Orang-orang Mesopotamia yang menghuni sekitar Sungai Eufrat dan Tigris disebut-sebut sebagai penemu pertama dupa, sekitar 3.000 tahun sebelum Masehi (SM). Para arkeolog telah menemukan sebuah batu pasak (cuneiform) berusia 1200 SM di Irak. Tulisan pada artefak itu mengungkapkan, seorang perempuan bekerja sebagai ilmuwan di istana (belatekallim).
Wanita yang bernama Tapputi itu diakui sebagai ahli kimia pertama dalam sejarah.
Di antara keahliannya adalah membuat dupa yang mengeluarkan aroma apabila dibakar. Ia juga bisa membuat ramuan wangi-wangian dari campuran bunga, jerangau, minyak, dan balsam. Hingga kini, wanita yang bernama Tapputi itu diakui sebagai ahli kimia pertama dalam sejarah.
Pengetahuan tentang dupa dan wewangian kemudian sampai ke Mesir. Pybus mengatakan, orang-orang Mesir Kuno menemukan bahwa pasir dan abu ketika dicampur dan dibakar akan menghasilkan zat yang keras dan bening, yakni kaca.
Apabila pembakaran itu ditambahi dengan batu kapur, kaca yang dihasilkan akan lebih tahan lama. Mereka lalu membuat wadah dengan bahan kaca itu sebagai penyimpan cairan wewangian. Inilah cikal-bakal parfum, sebagaimana yang dikenal hari ini.

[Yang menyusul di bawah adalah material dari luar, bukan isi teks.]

Definition chrome_109 : dict preset :=
  [("chrome_109_base", base "chrome_109_base" "chrome_109"
      "771,4865-4866-4867-49195-49199-49196-49200-52393-52392-49171-49172-156-157-47-53,0-23-65281-10-11-35-16-5-13-18-51-45-43-27-17513-21,29-23-24,0"
      "t13d1516h2_8daaf6152771_e5627efa2ab1");
   ("chrome_109_windows", variant "chrome_109_windows" "chrome_109_base" tcp_windows
      (headers "Mozilla/5.0 (Windows NT 10.0; Win64; x64) AppleWebKit/537.36 (KHTML, like Gecko) Chrome/109.0.0.0 Safari/537.36"
        [("Chromium", "109"); ("Not?A_Brand", "8"); ("Google Chrome", "109")] "?0" "Windows"
        [("Chromium", "109.0.5414.120"); ("Not?A_Brand", "8.0.0.0"); ("Google Chrome", "109.0.5414.120")]
        "15.0.0" "x86" "64" (Some "?0")));
   ("chrome_109_macos", variant "chrome_109_macos" "chrome_109_base" tcp_macos
      (headers "Mozilla/5.0 (Macintosh; Intel Mac OS X 10_15_7) AppleWebKit/537.36 (KHTML, like Gecko) Chrome/109.0.0.0 Safari/537.36"
        [("Chromium", "109"); ("Not?A_Brand", "8"); ("Google Chrome", "109")] "?0" "macOS"
        [("Chromium", "109.0.5414.120"); ("Not?A_Brand", "8.0.0.0"); ("Google Chrome", "109.0.5414.120")]
        "14.5.0" "arm" "64" None));
   ("chrome_109_linux", variant "chrome_109_linux" "chrome_109_base" tcp_linux
      (headers "Mozilla/5.0 (X11; Linux x86_64) AppleWebKit/537.36 (KHTML, like Gecko) Chrome/109.0.0.0 Safari/537.36"
        [("Chromium", "109"); ("Not?A_Brand", "8"); ("Google Chrome", "109")] "?0" "Linux"
        [("Chromium", "109.0.5414.120"); ("Not?A_Brand", "8.0.0.0"); ("Google Chrome", "109.0.5414.120")]
        EmptyString "x86" "64" None));
   ("chrome_109_android", variant "chrome_109_android" "chrome_109_base" tcp_android
      (headers "Mozilla/5.0 (Linux; Android 10; K) AppleWebKit/537.36 (KHTML, like Gecko) Chrome/109.0.0.0 Mobile Safari/537.36"
        [("Chromium", "109"); ("Not?A_Brand", "8"); ("Google Chrome", "109")] "?1" "Android"
        [("Chromium", "109.0.5414.120"); ("Not?A_Brand", "8.0.0.0"); ("Google Chrome", "109.0.5414.120")]
        "14.0.0" EmptyString EmptyString None));
   ("chrome_109_ios", variant "chrome_109_ios" "chrome_109_base" tcp_ios
      (headers "Mozilla/5.0 (iPhone; CPU iPhone OS 17_5 like Mac OS X) AppleWebKit/605.1.15 (KHTML, like Gecko) CriOS/109.0.0.0 Mobile/15E148 Safari/604.1"
        [("Chromium", "109"); ("Not?A_Brand", "8"); ("Google Chrome", "109")] "?1" "iOS"
        [("Chromium", "109.0.5414.120"); ("Not?A_Brand", "8.0.0.0"); ("Google Chrome", "109.0.5414.120")]
        EmptyString EmptyString EmptyString None));
   ("chrome_109", alias "chrome_109" "chrome_109_windows")].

Bangsa Mesir Kuno juga menjadi yang pertama meracik alkohol. Menurut Pybus, sekira 7.000 tahun silam masyarakat di delta Sungai Nil mulai mengembangkan minuman beralkohol. Mereka melakukan fermentasi bahan-bahan, seperti gula, pati atau selulosa untuk mendapatkan etanol.
Cairan itu tidak hanya dikonsumsi, tetapi dimanfaatkan pula sebagai campuran untuk wewangian. Hingga kini pun, banyak perusahaan yang menggunakan alkohol untuk parfum buatannya.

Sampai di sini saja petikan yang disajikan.